Eventually they reached a series of locked steel doors, each with a different key mechanism. Jack knew the codes and combinations to each of them, and shortly they reached the final door: a tall, heavy oak affair with a simple lock made entirely of wood. This was damn clever – they'd anticipated sonic, which was no mean feat.

By the time they finally broke into the old bunker, both men were drenched through with sweat, shirts sticking to them. The Doctor was regretting his hair, now plastered over one eye. Worse yet, the bunker was completely airless, its ventilation systems long since shut down or clogged with debris. It was like living in a rat-infested oven.

"Hurry up and find it," the Doctor grumbled. "After this, I'm taking us to a planet made entirely of ice. I always enjoy the hospitality of the Neural Mastodons of the Undying Star. They made fantastic snow-cones. Of course, that's all they make, but, well. That's what you get when you live on an undying star, I suppose."

Jack rummaged through the boxes and bags strewn around the edges of the room, plucking a few small items here and there to keep for himself. He'd left his squareness gun here several years ago after the battery had died, having no way to power it. The Doctor was sure to have a power pack for it somewhere aboard the TARDIS, and it was his favorite weapon.

"Ah, gravity forceps! Always handy in a pinch," he said, stuffing the small implement into one of the smaller, empty bags. "Ground area-scope, completely useless here, but handy to have along. Ballistic auto-knitter… maybe not this time."

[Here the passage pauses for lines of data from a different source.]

(* ===== verification/ResourceManager.v ===== *)
(** * Resources and their forced cleanup

    Models [internal/resource]: the tracked resources, the leaks of an owner, and the
    cleanup that several callers may force at once. A caller of [ForceCleanupOwner] is a
    program counter; what it does under the lock is one step, and so is the answer of the
    callback executor, a cleanup that returns, and each case of a [select]. *)

From S2P Require Import Prelude.

(** ** [types.go] *)

Definition StateActive : string := "active".
Definition StateReleasing : string := "releasing".
Definition StateReleased : string := "released".
Definition StateLeaked : string := "leaked".

Record Resource := mkResource {
  rs_ID : string; rs_Owner : string; rs_Type : string; rs_CreatedAt : time; rs_State : string; rs_Metadata : gmap string string
}.
Record OwnerSnapshot := mkSnapshot { os_Owner : string; os_TotalActive : Z; os_CountsByType : gmap string Z; os_Leaked : Z }.

(** ** [manager.go] *)

Definition LeakPolicyWarn : string := "warn".
Definition LeakPolicyDegraded : string := "degraded".
Definition LeakPolicyForceCleanup : string := "force_cleanup".
Definition DefaultMaxTrackedResources : Z := 16 * 1024.

Inductive resource_error := ErrEmptyID | ErrEmptyOwner | ErrEmptyType | ErrRegistered | ErrFull | ErrUnknown | ErrDegraded (n : Z) | ErrForced.
(** Why a cleanup failed: the context of the caller, the executor, the cleanup itself. *)
Inductive cleanup_error := CeContext | CeExecutor | CeFailed (code : nat).

(** A cleanup function is known by a number, a run by its address. *)
Record Manager := mkManager {
  rm_policy : string; rm_maxResources : Z; rm_resources : gmap string Resource; rm_cleanups : gmap string nat; rm_cleanupRuns : gmap string nat
}.
Definition NewManagerWithLimit (maxResources : Z) : Manager :=
  mkManager LeakPolicyWarn (if maxResources <=? 0 then DefaultMaxTrackedResources else maxResources) ∅ ∅ ∅.
Definition NewManager : Manager := NewManagerWithLimit DefaultMaxTrackedResources.

Definition set_tracked (resources : gmap string Resource) (cleanups runs : gmap string nat) (m : Manager) : Manager :=
  mkManager (rm_policy m) (rm_maxResources m) resources cleanups runs.
Definition SetLeakPolicy (p : string) (m : Manager) : Manager :=
  mkManager p (rm_maxResources m) (rm_resources m) (rm_cleanups m) (rm_cleanupRuns m).

Definition RegisterWithCleanupContext (now : time) (r : Resource) (cleanup : option nat) (m : Manager) : option resource_error * Manager :=
  if blank (rs_ID r) then (Some ErrEmptyID, m)
  else if blank (rs_Owner r) then (Some ErrEmptyOwner, m)
  else if blank (rs_Type r) then (Some ErrEmptyType, m)
  else
    let r := mkResource (rs_ID r) (rs_Owner r) (rs_Type r) (if is_zero (rs_CreatedAt r) then now else rs_CreatedAt r)
      (if decide (rs_State r = "") then StateActive else rs_State r) (rs_Metadata r) in
    match rm_resources m !! rs_ID r with
    | Some _ => (Some ErrRegistered, m)
    | None =>
        if rm_maxResources m <=? Z.of_nat (size (rm_resources m)) then (Some ErrFull, m)
        else (None, set_tracked (<[rs_ID r := r]> (rm_resources m))
                      (match cleanup with Some f => <[rs_ID r := f]> (rm_cleanups m) | None => rm_cleanups m end) (rm_cleanupRuns m) m)
    end.
Definition Register (now : time) (r : Resource) (m : Manager) : option resource_error * Manager := RegisterWithCleanupContext now r None m.

Definition Release (id : string) (m : Manager) : option resource_error * Manager :=
  match rm_resources m !! id with
  | None => (Some ErrUnknown, m)
  | Some _ => (None, set_tracked (delete id (rm_resources m)) (delete id (rm_cleanups m)) (delete id (rm_cleanupRuns m)) m)
  end.

Definition Get (id : string) (m : Manager) : option Resource := rm_resources m !! id.
(** The loops over the map; its order is the map's. *)
Definition ByOwner (owner : string) (m : Manager) : list Resource := filter (fun r => rs_Owner r = owner) (map_to_list (rm_resources m)).*2.
Definition ByType (rType : string) (m : Manager) : list Resource := filter (fun r => rs_Type r = rType) (map_to_list (rm_resources m)).*2.
Definition All (m : Manager) : list Resource := (map_to_list (rm_resources m)).*2.

Definition leaked (r : Resource) : Resource := mkResource (rs_ID r) (rs_Owner r) (rs_Type r) (rs_CreatedAt r) StateLeaked (rs_Metadata r).
(** What the loop of [DetectLeaks] makes of one resource. *)
Definition leak_mark (owner : string) (r : Resource) : Resource :=
  if bool_decide (rs_Owner r = owner) && bool_decide (rs_State r = StateActive) then leaked r else r.
Definition DetectLeaks (owner : string) (m : Manager) : list Resource * Manager :=
  let marked := leak_mark owner <$> rm_resources m in
  (filter (fun r => rs_Owner r = owner /\ rs_State r = StateLeaked) (map_to_list marked).*2,
   set_tracked marked (rm_cleanups m) (rm_cleanupRuns m) m).

Definition snap_add (s : OwnerSnapshot) (r : Resource) : OwnerSnapshot :=
  mkSnapshot (os_Owner s) (os_TotalActive s + 1) (<[rs_Type r := zget (rs_Type r) (os_CountsByType s) + 1]> (os_CountsByType s))
    (if decide (rs_State r = StateLeaked) then os_Leaked s + 1 else os_Leaked s).
Definition snapshot_of (owner : string) (m : Manager) : OwnerSnapshot :=
  foldl (fun s r => if decide (rs_Owner r = owner) then snap_add s r else s) (mkSnapshot owner 0 ∅ 0) (map_to_list (rm_resources m)).*2.
Definition all_snapshots (m : Manager) : gmap string OwnerSnapshot :=
  foldl (fun byOwner r => <[rs_Owner r := snap_add (default (mkSnapshot (rs_Owner r) 0 ∅ 0) (byOwner !! rs_Owner r)) r]> byOwner) ∅ (map_to_list (rm_resources m)).*2.

(** [HandleLeaksContext]: [errs] is what [ForceCleanupOwnerContext] answers. *)
Definition leak_outcome (policy : string) (leaks : list Resource) (errs : list (option string * cleanup_error)) : list Resource * option resource_error :=
  match leaks with
  | [] => ([], None)
  | _ =>
      if decide (policy = LeakPolicyForceCleanup) then (leaks, match errs with [] => None | _ => Some ErrForced end)
      else if decide (policy = LeakPolicyDegraded) then (leaks, Some (ErrDegraded (Z.of_nat (length leaks))))
      else (leaks, None)
  end.

(** ** Forced cleanup *)

Record cleanupRun := mkRun { cr_closed : bool; cr_err : option cleanup_error }.

(** Where a caller is: in the loop of [ForceCleanupOwnerContext], in [cleanupResource], or
    back. [Wait] is the [select] on a run's channel and the context. *)
Inductive caller_pc :=
  | Loop | Enter (id : string) | Lock (id : string) | Start (id : string) (run : nat) (fn : nat) | StartFailed (id : string) (run : nat) (e : cleanup_error)
  | Wait (id : string) (run : nat) | Result (id : string) (e : option cleanup_error) | Returned.
Record caller := mkCaller { ca_pc : caller_pc; ca_ids : list string; ca_errs : list (option string * cleanup_error); ca_done : bool }.

(** The goroutine of the executor that runs the cleanup [cb_fn] for a run. *)
Inductive callback_pc := Running | Completing (e : option cleanup_error) | Finished.
Record callback := mkCallback { cb_id : string; cb_fn : nat; cb_pc : callback_pc }.

(** [rsy_fault] records a channel closed twice. *)
Record rsys := mkRsys {
  rsy_m : Manager; rsy_runs : gmap nat cleanupRun; rsy_next : nat; rsy_callers : gmap nat caller; rsy_callbacks : gmap nat callback; rsy_fault : bool
}.

Definition put_caller (i : nat) (c : caller) (y : rsys) : rsys :=
  mkRsys (rsy_m y) (rsy_runs y) (rsy_next y) (<[i := c]> (rsy_callers y)) (rsy_callbacks y) (rsy_fault y).
Definition put_manager (m : Manager) (y : rsys) : rsys :=
  mkRsys m (rsy_runs y) (rsy_next y) (rsy_callers y) (rsy_callbacks y) (rsy_fault y).
Definition put_callback (run : nat) (b : callback) (y : rsys) : rsys :=
  mkRsys (rsy_m y) (rsy_runs y) (rsy_next y) (rsy_callers y) (<[run := b]> (rsy_callbacks y)) (rsy_fault y).
Definition at_pc (pc : caller_pc) (c : caller) : caller := mkCaller pc (ca_ids c) (ca_errs c) (ca_done c).

(** [run.err = e; close(run.done)]. *)
Definition close_run (run : nat) (e : option cleanup_error) (y : rsys) : rsys :=
  match rsy_runs y !! run with
  | Some u => mkRsys (rsy_m y) (<[run := mkRun true e]> (rsy_runs y)) (rsy_next y) (rsy_callers y) (rsy_callbacks y) (rsy_fault y || cr_closed u)
  | None => y
  end.

(** The locked part of [cleanupResource]. *)
Definition cleanup_locked (i : nat) (id : string) (c : caller) (y : rsys) : rsys :=
  let m := rsy_m y in
  match rm_resources m !! id with
  | None => put_caller i (at_pc (Result id None) c) y
  | Some _ =>
      match rm_cleanupRuns m !! id with
      | Some run => put_caller i (at_pc (Wait id run) c) y
      | None =>
          match rm_cleanups m !! id with
          | None => put_caller i (at_pc (Result id None) c) (put_manager (set_tracked (delete id (rm_resources m)) (delete id (rm_cleanups m)) (rm_cleanupRuns m) m) y)
          | Some fn =>
              let run := rsy_next y in
              put_caller i (at_pc (Start id run fn) c)
                (mkRsys (set_tracked (rm_resources m) (rm_cleanups m) (<[id := run]> (rm_cleanupRuns m)) m)
                   (<[run := mkRun false None]> (rsy_runs y)) (S run) (rsy_callers y) (rsy_callbacks y) (rsy_fault y))
          end
      end
  end.

(** The locked part of the completion hook. *)
Definition on_done (run : nat) (id : string) (e : option cleanup_error) (y : rsys) : rsys :=
  let m := rsy_m y in
  let m' :=
    if bool_decide (rm_cleanupRuns m !! id = Some run) then
      match e with
      | None => set_tracked (delete id (rm_resources m)) (delete id (rm_cleanups m)) (delete id (rm_cleanupRuns m)) m
      | Some _ => set_tracked (rm_resources m) (rm_cleanups m) (delete id (rm_cleanupRuns m)) m
      end
    else m in
  close_run run e (put_manager m' y).

(** The locked part after the executor refused. *)
Definition start_failed (run : nat) (id : string) (e : cleanup_error) (y : rsys) : rsys :=
  let m := rsy_m y in
  let m' := if bool_decide (rm_cleanupRuns m !! id = Some run) then set_tracked (rm_resources m) (rm_cleanups m) (delete id (rm_cleanupRuns m)) m else m in
  close_run run (Some e) (put_manager m' y).

(** The body of the loop of [ForceCleanupOwnerContext]. *)
Definition force_loop (c : caller) : caller :=
  match ca_ids c with
  | [] => at_pc Returned c
  | id :: ids =>
      if ca_done c then mkCaller Returned (id :: ids) (ca_errs c ++ [(None, CeContext)]) true
      else mkCaller (Enter id) ids (ca_errs c) false
  end.
Definition loop_result (id : string) (e : option cleanup_error) (c : caller) : caller :=
  match e with
  | None => at_pc Loop c
  | Some e => mkCaller (if ca_done c then Returned else Loop) (ca_ids c) (ca_errs c ++ [(Some id, e)]) (ca_done c)
  end.

(** One step of caller [i]; [refused] is the executor's answer, [first] the case the
    [select] takes when both are ready. *)
Definition caller_step (i : nat) (refused : option cleanup_error) (first : bool) (y : rsys) : option rsys :=
  match rsy_callers y !! i with
  | None => None
  | Some c =>
      match ca_pc c with
      | Loop => Some (put_caller i (force_loop c) y)
      | Enter id => Some (put_caller i (at_pc (if ca_done c then Result id (Some CeContext) else Lock id) c) y)
      | Lock id => Some (cleanup_locked i id c y)
      | Start id run fn =>
          match refused with
          | Some e => Some (put_caller i (at_pc (StartFailed id run e) c) y)
          | None => Some (put_caller i (at_pc (Wait id run) c) (put_callback run (mkCallback id fn Running) y))
          end
      | StartFailed id run e => Some (put_caller i (at_pc (Result id (Some e)) c) (start_failed run id e y))
      | Wait id run =>
          match rsy_runs y !! run with
          | Some u =>
              if cr_closed u && (first || negb (ca_done c)) then Some (put_caller i (at_pc (Result id (cr_err u)) c) y)
              else if ca_done c then Some (put_caller i (at_pc (Result id (Some CeContext)) c) y)
              else None
          | None => None
          end
      | Result id e => Some (put_caller i (loop_result id e c) y)
      | Returned => None
      end
  end.

Definition callback_step (run : nat) (e : option cleanup_error) (y : rsys) : option rsys :=
  match rsy_callbacks y !! run with
  | Some b =>
      match cb_pc b with
      | Running => Some (put_callback run (mkCallback (cb_id b) (cb_fn b) (Completing e)) y)
      | Completing e => Some (put_callback run (mkCallback (cb_id b) (cb_fn b) Finished) (on_done run (cb_id b) e y))
      | Finished => None
      end
  | None => None
  end.

Inductive resource_event :=
  | EvForce (i : nat) (owner : string) (ids : list string) (ctx_done : bool)
  | EvStep (i : nat) (refused : option cleanup_error) (first : bool)
  | EvCallback (run : nat) (e : option cleanup_error)
  | EvContext (i : nat)
  | EvRegister (now : time) (r : Resource) (cleanup : option nat)
  | EvRelease (id : string)
  | EvDetect (owner : string)
  | EvPolicy (p : string).

(** [EvForce] takes the identifiers of the owner in the order of the map. *)
Definition resource_step (ev : resource_event) (y : rsys) : option rsys :=
  match ev with
  | EvForce i owner ids ctx_done =>
      match rsy_callers y !! i with
      | Some _ => None
      | None =>
          if decide (ids ≡ₚ (map_to_list (filter (fun kv : string * Resource => rs_Owner kv.2 = owner) (rm_resources (rsy_m y)))).*1)
          then Some (put_caller i (mkCaller Loop ids [] ctx_done) y) else None
      end
  | EvStep i refused first => caller_step i refused first y
  | EvCallback run e => callback_step run e y
  | EvContext i => match rsy_callers y !! i with Some c => Some (put_caller i (mkCaller (ca_pc c) (ca_ids c) (ca_errs c) true) y) | None => None end
  | EvRegister now r cleanup => Some (put_manager (RegisterWithCleanupContext now r cleanup (rsy_m y)).2 y)
  | EvRelease id => Some (put_manager (Release id (rsy_m y)).2 y)
  | EvDetect owner => Some (put_manager (DetectLeaks owner (rsy_m y)).2 y)
  | EvPolicy p => Some (put_manager (SetLeakPolicy p (rsy_m y)) y)
  end.

Definition NewSystem (maxResources : Z) : rsys := mkRsys (NewManagerWithLimit maxResources) ∅ O ∅ ∅ false.

Inductive resource_reachable (maxResources : Z) : rsys -> Prop :=
  | rs_new : resource_reachable maxResources (NewSystem maxResources)
  | rs_next ev y y' : resource_reachable maxResources y -> resource_step ev y = Some y' -> resource_reachable maxResources y'.

Fixpoint resource_run (evs : list resource_event) (y : rsys) : option rsys :=
  match evs with
  | [] => Some y
  | ev :: evs => match resource_step ev y with Some y' => resource_run evs y' | None => None end
  end.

The Doctor paced impatiently. "The lead, Jack, before we melt into a permanent feature of this timeforsaken bunker."

"Alright, don't get your suspenders in a twist. Just revisiting some old toys, is all. Ahah, here we are-" Jack straightened up and held out a palm-sized red disk. "The Atraxian lead. Extendible version, for convenience." He flipped it over and held it out to the Doctor to inspect. "See, you program it on the back here – pull this little tab to attach it to your subject. It's got a twenty-foot retrieval range, and I'm pretty sure you can program the entire TARDIS as 'home'."

The Doctor turned the disk end over end in the light, checking it once with the Screwdriver to be certain it still worked. The Atraxians had been as practical as ever in its design, and it was ideal for his purposes. While the subject was inside whatever space had been designated as 'home', the lead functioned just as an ordinary dog leash would, though it was impossible to remove without the proper key and came fully loaded with shock settings. Once the subject moved a predetermined distance from 'home', however, he would be teleported immediately back inside the boundary, unless his keeper was holding the other end of the lead. In other words, while the Doctor would need to keep a hold on the Master while they were inside the TARDIS, he would be unable to leave without an escort.

"Jack, you're a lifesaver," the Doctor grinned. "This is perfect. Come on, let's get out of here. We'll need to pop by a butcher on the way out – do you know of any night-butchers in the area? Preferably, we'll need someone who sells entire goats."

Jack decided it would be best not to ask. He merely smiled and nodded, and explained the geography and layout of Queens.